Is a stress-free relationship with in-laws possible? I’d like to think so, though I haven’t reached that point in my own marriage yet. It takes practice, patience, and extra effort, but the long term rewards of familial tranquility and good grandparent relationships are worth it. If you’d like to give it a try, here are some strategies for you to consider.
Be loyal to your spouse
This is the person you’ve promised to love in sickness and in health, through thick and thin, all mothers-in-law to the contrary. If a disagreement arises between your spouse and your own parent, side with your spouse and work out the finer details later, out of earshot. According to the article "The Influence of In-Laws on Change in Marital Success," which appeared in the Journal of Marriage and Family, “the early years of marriage are spent trying to distinguish the union with your partner from the unions you both had with your respective parents.” Make sure that your relationship with your spouse takes precedence over your relationship with your parents.

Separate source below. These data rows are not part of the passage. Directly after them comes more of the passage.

(** Dictionaries with the keys of the code print their items in key order. *)
Lemma signature_tree env p :
  json_tree (signature_item env p)
  = JObject [("artifact_id", JString (a_id p.2)); ("file_size", json_tree (opt_int (a_file_size p.2)));
             ("handle", JString p.1); ("media_info_hash", JString (_sha256_json env (VDict (a_media_info p.2))));
             ("storage_backend", JString (a_storage_backend p.2)); ("storage_path", JString (a_storage_path p.2))].
Proof.
  unfold signature_item. generalize (_sha256_json env (VDict (a_media_info p.2))) as h. intros h.
  cbn [json_tree map]. generalize (json_tree (opt_int (a_file_size p.2))) as z. intros z. reflexivity.
Qed.

Lemma signature_tree_inj env p q :
  json_tree (signature_item env p) = json_tree (signature_item env q) -> input_identity p = input_identity q.
Proof.
  rewrite !signature_tree. intros [= Hid Hz Hh _ Hb Hp]. unfold input_identity.
  by rewrite Hid, Hh, Hb, Hp, (opt_int_inj _ _ Hz).
Qed.

Definition payload_document (t : string) (stable : config) (env : Env) (ordered : list (string * Artifact)) : pyval :=
  VDict [("schema_version", VInt CACHE_SCHEMA_VERSION); ("node_type", VStr t); ("node_config", VDict stable);
         ("inputs", VList (map (signature_item env) ordered))].

Lemma payload_tree env t stable ordered :
  json_tree (payload_document t stable env ordered)
  = JObject [("inputs", JArray (map (fun p => json_tree (signature_item env p)) ordered));
             ("node_config", json_tree (VDict stable)); ("node_type", JString t); ("schema_version", JToken "1")].
Proof.
  unfold payload_document. cbn [json_tree map]. rewrite map_map.
  generalize (map (fun p => json_tree (signature_item env p)) ordered) as l.
  generalize (map (fun '(k, x) => (k, json_tree x)) stable) as d. intros d l. reflexivity.
Qed.

Lemma map_determines {A B C} (f : A -> B) (g : A -> C) l l' :
  (forall p q, f p = f q -> g p = g q) -> map f l = map f l' -> map g l = map g l'.
Proof.
  intros Hfg. revert l'. induction l as [|p l IH]; intros [|q l']; try done. cbn [map]. intros [= Hp%Hfg Hl%IH].
  by rewrite Hp, Hl.
Qed.

Lemma cache_payload_inv env t c inputs d :
  cache_payload env t c inputs = Ok d ->
  exists stable ordered, _stable_config_for_node t c = Ok stable /\ _ordered_inputs inputs = Ok ordered /\
    d = payload_document t stable env ordered.
Proof.
  unfold cache_payload, _input_signature. destruct (_stable_config_for_node t c) as [st|]; simpl; [|done].
  destruct (_ordered_inputs inputs) as [o|]; simpl; [|done]. intros [= <-]. by exists st, o.
Qed.

(** C27. Two nodes get the same cache key only if they compute the same thing: when the
    digest does not identify two different documents of the two nodes, equal keys
    imply the same node type, configurations that encode to the same JSON tree
    once transient keys are dropped, and the same inputs in the same order
    (handle, artifact, location and size). *)
Theorem cache_key_sound env t c inputs t' c' inputs' key d d' :
  cache_payload env t c inputs = Ok d -> cache_payload env t' c' inputs' = Ok d' ->
  (sha256 env (json_dumps json_compact_text d) = sha256 env (json_dumps json_compact_text d') ->
   json_dumps json_compact_text d = json_dumps json_compact_text d') ->
  cache_key env t c inputs = Ok key -> cache_key env t' c' inputs' = Ok key ->
  exists stable stable' ordered ordered',
    t = t' /\
    _stable_config_for_node t c = Ok stable /\ _stable_config_for_node t' c' = Ok stable' /\
    json_tree (VDict stable) = json_tree (VDict stable') /\
    _ordered_inputs inputs = Ok ordered /\ _ordered_inputs inputs' = Ok ordered' /\
    map input_identity ordered = map input_identity ordered'.
Proof.
  intros Hd Hd' Hfree. unfold cache_key. rewrite Hd, Hd'. simpl. intros [= Hk] [= Hk'].
  apply cache_payload_inv in Hd as (st & o & Hst & Ho & ->), Hd' as (st' & o' & Hst' & Ho' & ->).
  exists st, st', o, o'. pose proof (dumps_inj _ _ (Hfree (eq_trans Hk (eq_sym Hk')))) as Hdoc.
  rewrite !payload_tree in Hdoc. injection Hdoc as Hin Hcfg Ht.
  apply (map_determines _ _ _ _ (signature_tree_inj env)) in Hin.
  repeat split; try done. exact (f_equal JObject Hcfg).
Qed.

(** What is stored is what a later hit returns: once the result of an eligible
    node was stored, a lookup with the same node type, configuration and inputs
    hits, for registered and unregistered jobs, and materializing the hit for any
    node of any job gives a row of that job that points to the same file with the
    same metadata; the row of the stored artifact may be gone by then. *)
Theorem store_lookup_materialize env now db t c inputs output node_id job_id db1 db2 registered jid nid :
  is_cache_eligible t c (dkeys inputs) = true -> located output ->
  store env now db t c inputs output node_id job_id = Ok db1 ->
  db_cache db2 = db_cache db1 ->
  (forall a, (db_artifacts db2).[? a_id output] = Some a -> a = output) ->
  exists e db3 a db4,
    lookup env db2 t c inputs registered = Ok (Some e, db3) /\
    materialize_hit env db3 e jid nid = Ok (a, db4) /\
    artifact_file a = artifact_file output /\ a_job_id a = jid.
Proof.
  intros He Hloc Hstore Hcache Hrow. destruct (store_entry _ _ _ _ _ _ _ _ _ _ He Hstore) as (key & e & Hk & Hget & _ & Hent).
  rewrite <- Hcache in Hget.
  destruct (lookup_entry env db2 t c inputs registered key e output He Hk Hget Hloc Hent) as (e' & db3 & Hl & Hent').
  destruct (lookup_tables _ _ _ _ _ _ _ _ Hl) as [_ Ha]. rewrite <- Ha in Hrow.
  destruct (materialize_entry env db3 e' output jid nid Hloc Hent' Hrow) as (a & db4 & Hm & Hf & Hj).
  eauto 10.
Qed.

(** Samples: two encodings of the same trim node, and a stored result. *)
Definition sample_artifact (id job : uuid) : Artifact :=
  {| a_id := id; a_job_id := job; a_node_execution_id := "n0"; a_kind := INTERMEDIATE; a_filename := "out.mp4";
     a_mime_type := Some "video/mp4"; a_file_size := Some 7%Z; a_storage_backend := "local";
     a_storage_path := "/out.mp4"; a_media_info := [("duration", VInt 3)] |}.

Definition sample_inputs : list (string * Artifact) :=
  [("video10", sample_artifact "a1" "j1"); ("video9", sample_artifact "a2" "j1")].

Definition trim_config : config := [("start", VInt 1); ("end", VFloat (float_of_Z 2)); ("debug", VBool true)].
Definition trim_config' : config := [("end", VFloat (float_of_Z 2)); ("_note", VNone); ("start", VInt 1)].

Example natural_order : _ordered_inputs sample_inputs = Ok (reverse sample_inputs).
Proof. vm_compute. reflexivity. Qed.

Lemma cache_key_sound_witness :
  exists stable stable' ordered ordered',
    "trim" = "trim" /\
    _stable_config_for_node "trim" trim_config = Ok stable /\
    _stable_config_for_node "trim" trim_config' = Ok stable' /\
    json_tree (VDict stable) = json_tree (VDict stable') /\
    _ordered_inputs sample_inputs = Ok ordered /\ _ordered_inputs (reverse sample_inputs) = Ok ordered' /\
    map input_identity ordered = map input_identity ordered'.
Proof.
  apply (cache_key_sound plain_env "trim" trim_config sample_inputs "trim" trim_config' (reverse sample_inputs)
           (ok_or "" (cache_key plain_env "trim" trim_config sample_inputs))
           (ok_or VNone (cache_payload plain_env "trim" trim_config sample_inputs))
           (ok_or VNone (cache_payload plain_env "trim" trim_config' (reverse sample_inputs))));
    [vm_compute; reflexivity | vm_compute; reflexivity | intros H; exact H | vm_compute; reflexivity
    | vm_compute; reflexivity].
Defined.

Definition stored_db : Db :=
  ok_or bare_db (store plain_env 5 bare_db "trim" trim_config sample_inputs (sample_artifact "a3" "j1") "n" "j1").

Lemma store_lookup_materialize_witness :
  exists e db3 a db4,
    lookup plain_env stored_db "trim" trim_config sample_inputs true = Ok (Some e, db3) /\
    materialize_hit plain_env db3 e "j2" "n2" = Ok (a, db4) /\
    artifact_file a = artifact_file (sample_artifact "a3" "j1") /\ a_job_id a = "j2".
Proof.
  apply (store_lookup_materialize plain_env 5 bare_db "trim" trim_config sample_inputs (sample_artifact "a3" "j1")
           "n" "j1" stored_db stored_db true "j2" "n2").
  - vm_compute. reflexivity.
  - repeat split; discriminate.
  - vm_compute. reflexivity.
  - reflexivity.
  - intros a Ha. vm_compute in Ha. discriminate Ha.
Defined.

Avoid grapevine communication
When your father-in-law says something insensitive about your burgeoning baby belly or your sister-in-law attempts to give you unsolicited parenting advice, the last person you’ll want is to talk with the person who offended you. However, it’s much better to communicate directly than to try to tell your spouse what to say or to use other means of indirect communication. More likely than not, more misunderstandings will arise and the situation will only get worse if you don’t handle it yourself.

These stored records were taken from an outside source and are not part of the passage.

Definition _acknowledge_authorized_task (attestation_id : uuid) (db : Db) (r : R) : Res (() * Db) * R :=
  match one_or_none (List.filter (is_attestation attestation_id) (db_attestations db)) with
  | Raise e => (Raise e, r)
  | Ok None => (Ok ((), db), r)
  | Ok (Some a) =>
      match _lock_job_node_registration db (at_job_id a) with
      | Raise e => (Raise e, r)
      | Ok _ =>
          if acknowledged (at_ack_state a) then (Ok ((), db), r)
          else if negb (at_ack_state a =? "authorized")%string then
            (event_error "worker task acknowledgement is not authorized", r)
          else
            match _lock_dispatch_for_attestation db a with
            | Raise e => (Raise e, r)
            | Ok _ =>
                match xack_all [(task_message a, "worker task")] r with
                | (Raise e, r') => (Raise e, r')
                | (Ok _, r') => ('(_, db') ← _mark_proven_task_acknowledged db a; Ok ((), db'), r')
                end
            end
      end
  end.

Definition authorized_attestations (limit : nat) (db : Db) : list uuid :=
  map at_id (take limit (merge_sort attested_le
    (List.filter (fun a => (at_ack_state a =? "authorized")%string) (db_attestations db)))).

Definition reconcile_authorized_task_acknowledgements (limit : Z) : Io R () :=
  if (limit <=? 0)%Z then io_raise (ValueError "limit must be positive")
  else
    let! attestation_ids := read (authorized_attestations (Z.to_nat limit)) in
    io_for attestation_ids (fun id => transaction_redis (_acknowledge_authorized_task id)).
End Acknowledge.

When you’re married, the main decisions in your relationship (i.e. where to live, when to have kids, etc.) should be made between you and your spouse, not you, your spouse, and your parents. It’s fine to seek out advice, but make sure to always maintain the boundary that lets both parents and parents-in-law know that you and your spouse will have the ultimate say, no matter the opinions to the contrary. Remember the adage, “Good fences make good neighbors.” This applies to relationships with the in-laws as well.
Tell selective stories
Did your spouse say or do something today that really made you mad? Blow off some steam by going for a walk, cleaning the bathroom, or even breaking a dish or two if you want. Just don’t go running to your parents to tell them all about it. Chances are, the whole thing will blow over in a couple of hours and be forgotten. Your parents, however, don’t get to go through the makeup process and they’ll only remember what your spouse did wrong. It’s best not to share stories of your marital strife with your parents if you want to keep them and your spouse on good terms.
In-law relationships are bound to be tricky, but they don’t have to cause you undue marital conflict. Employ these simple techniques to make your life a little easier.